Emma Pike Ewing

Emma Pike Ewing
"A Woman of the Century"
BornEmma Pike
July 1838
Broome County, New York, U.S.
DiedFebruary 1917 (aged 78)
Resting placeRosemary Cemetery, Sarasota, Florida, U.S.
Occupationeducator, author
LanguageEnglish
NationalityAmerican
Subjectcooking
Spouses
  • Frederick Southgate Smith
    (m. 1856; died 1861)
  • William Pinkney Ewing
    (m. 1863)

Emma Pike Ewing (née, Pike; after first marriage, Smith; after second marriage, Ewing; July 1838 – February 1917) was an American author and educator on housekeeping and cooking. Ewing hailed from New York. After the American Civil War, she served as dean, Chautauqua Assembly Cooking School; professor domestic economy, Iowa Agricultural College; director Model School of Household Economics; and affiliated with Marietta College, Ohio, Model Home School of Household Economics.
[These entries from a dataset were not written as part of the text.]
(** [next(i for i, col in enumerate(columns) if 'tile' in col.lower())]:
    [StopIteration] when no column qualifies. *)
Fixpoint first_tile_index (columns : list string) : outcome nat :=
  match columns with
  | [] => Raises
  | col :: rest =>
      if is_tile_column col then Returns O
      else (i <- first_tile_index rest ;; Returns (S i))%outcome
  end.

(** [get_collision_warning_level] (lines 159-173). *)
Definition get_collision_warning_level (distance : float) : Z :=
  if Py.gt distance 1000 then 0%Z
  else if Py.gt distance 500 then 1%Z
  else if Py.gt distance 200 then 2%Z
  else 3%Z.

(** The decoding expression of [get_elevation] (lines 129-130):
    [-10000 + ((r * 256 * 256 + g * 256 + b) * 0.1)], the sum of products an
    [int], the product by [0.1] and the sum with [-10000] in binary64. *)
Definition decode_elevation (r g b : Z) : outcome float :=
  (n <- Py.float_of_int (r * 256 * 256 + g * 256 + b) ;;
   Returns (-10000 + (n * 0.1)))%outcome.

(** What the class is given: the database behind its cursor, the
    [mercantile] tiling functions, PIL's image decoder and [numpy.degrees].

    - [fetch_tables], [fetch_table_info], [fetch_tile_row]: the response of
      the (read-only) database to each statement, after the fetch: the table
      names, the column names of a table, and [fetchone()] of the tile
      selection;
    - [mercantile_tile lng lat zoom]: the [x] and [y] of
      [mercantile.tile(lng, lat, zoom)]; [mercantile_bounds x y z]:
      [mercantile.bounds(x, y, z)];
    - [Image_open data]: [Image.open(BytesIO(data))], with the image's
      [width], [height] and [getpixel((x, y))]: the channel values of the
      pixel (a pixel that is no tuple fails to unpack like a tuple of another
      length than three);
    - [np_degrees]: [numpy.degrees]. *)
Record environment : Type := {
  fetch_tables : outcome (list string);
  fetch_table_info : string -> outcome (list string);
  fetch_tile_row : string -> Z -> Z -> Z -> outcome (option (list sql_value));
  mercantile_tile : float -> float -> Z -> outcome (Z * Z);
  mercantile_bounds : Z -> Z -> Z -> outcome LngLatBbox;
  image : Type;
  Image_open : list Byte.byte -> outcome image;
  image_width : image -> Z;
  image_height : image -> Z;
  image_getpixel : image -> Z -> Z -> outcome (list Z);
  np_degrees : float -> float
}.

Section Checker.

Variable env : environment.

(** The loop of [_get_tile_data] (lines 66-72) that looks for the first table
    with a column named like a tile. *)
Fixpoint find_tile_table (tables : list string) : traced db_query (option string) :=
  match tables with
  | [] => tret None
  | table :: rest =>
      (columns <- emit (QueryTableInfo table) (fetch_table_info env table) ;;
       if existsb is_tile_column columns then tret (Some table)
       else find_tile_table rest)%traced
  end.

(** The body of the [try] of [_get_tile_data] (lines 58-87). Each
    [cursor.execute] with its fetch is one event. [if tile_table:] holds for
    a name that is not empty, [if row:] for a row that is not empty. *)
Definition _get_tile_data_try (x y z : Z) : traced db_query sql_value :=
  (shifted <- lift (Py.lshift 1 z) ;;
   let y := (shifted - 1 - y)%Z in
   tables <- emit QueryTables (fetch_tables env) ;;
   tile_table <- find_tile_table tables ;;
   match tile_table with
   | Some ((String _ _) as tile_table) =>
       row <- emit (QuerySelectTile tile_table z x y) (fetch_tile_row env tile_table z x y) ;;
       match row with
       | Some ((_ :: _) as row) =>
           columns <- emit (QueryTableInfo tile_table) (fetch_table_info env tile_table) ;;
           tile_data_index <- lift (first_tile_index columns) ;;
           lift (getitem row tile_data_index)
       | _ => tret SqlNull
       end
   | _ => tret SqlNull
   end)%traced.
Definition NewFileCopier (gomaxprocs : Z) (bufferSize : Z) (useZeroCopy : bool) : FileCopier :=
  let bufferSize := if bufferSize <=? 0 then 64 * 1024 else bufferSize in
  mkFileCopier bufferSize useZeroCopy true true gomaxprocs.

Definition SetPreservePermissions (fc : FileCopier) (preserve : bool) : FileCopier :=
  mkFileCopier (bufferSize fc) (useZeroCopy fc) preserve (preserveTimes fc) (workers fc).

Definition SetPreserveTimes (fc : FileCopier) (preserve : bool) : FileCopier :=
  mkFileCopier (bufferSize fc) (useZeroCopy fc) (preservePerms fc) preserve (workers fc).

Definition SetBufferSize (fc : FileCopier) (size : Z) : FileCopier :=
  if 0 <? size
  then mkFileCopier size (useZeroCopy fc) (preservePerms fc) (preserveTimes fc) (workers fc)
  else fc.

(** Results of the calls the copy loops make: one [Read] of the source, one
    [Write] to the destination, one [syscall.Sendfile]. *)
Record ReadResult : Type := mkReadResult {
  r_bytes : list Byte.byte;
  r_err : option error
}.

Record WriteResult : Type := mkWriteResult {
  w_n : nat;
  w_werr : option error
}.

Record SendfileResult : Type := mkSendfileResult {
  s_bytes : list Byte.byte;
  s_err : option error
}.

(** What the operating system answers during one [CopyFile].  An error of
    [None] lets the call succeed.  [reads] and [sendfiles] are the results
    of the successive calls; a script at its end answers end of file
    ([Read]) or zero bytes ([Sendfile]).  [write i chunk] is the result of
    the [i]-th [Write].  [copy_cancel_at] and [copy_ctx_Err] describe the
    context as in the scanner; [created_at] is the clock when the
    destination is created. *)
Record CopyEnv : Type := mkCopyEnv {
  goos : string;
  stat_err : option error;
  mkdirAll_err : option error;
  openFile_err : option error;
  open_src_err : option error;
  src_fstat : bool + error;
  reads : list ReadResult;
  write : nat -> list Byte.byte -> WriteResult;
  sendfiles : list SendfileResult;
  fsync_err : option error;
  chmod_err : option error;
  chtimes_err : option error;
  remove_err : option error;
  copy_cancel_at : option nat;
  copy_ctx_Err : error;
  created_at : GoTime.Time
}.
Her contemporaries included, Mary Johnson Bailey Lincoln, Marion Harland, Fannie Merritt Farmer, Sarah Tyson Rorer, Maria Parloa, Gesine Lemcke, Ella Morris Kretschmar, and Linda Hull Larned. Ewing was the author of several cookbooks such as Cooking and Castle-building (1880), Soup and Soup Making (1882), Bread and Bread Making (1883), Salad and Salad Making (1884), A Text-book of Cookery, for Use in Schools (1899), Cookery Manuals (1890), and The Art of Cookery: A Manual for Homes and Schools (1896). She died in 1917.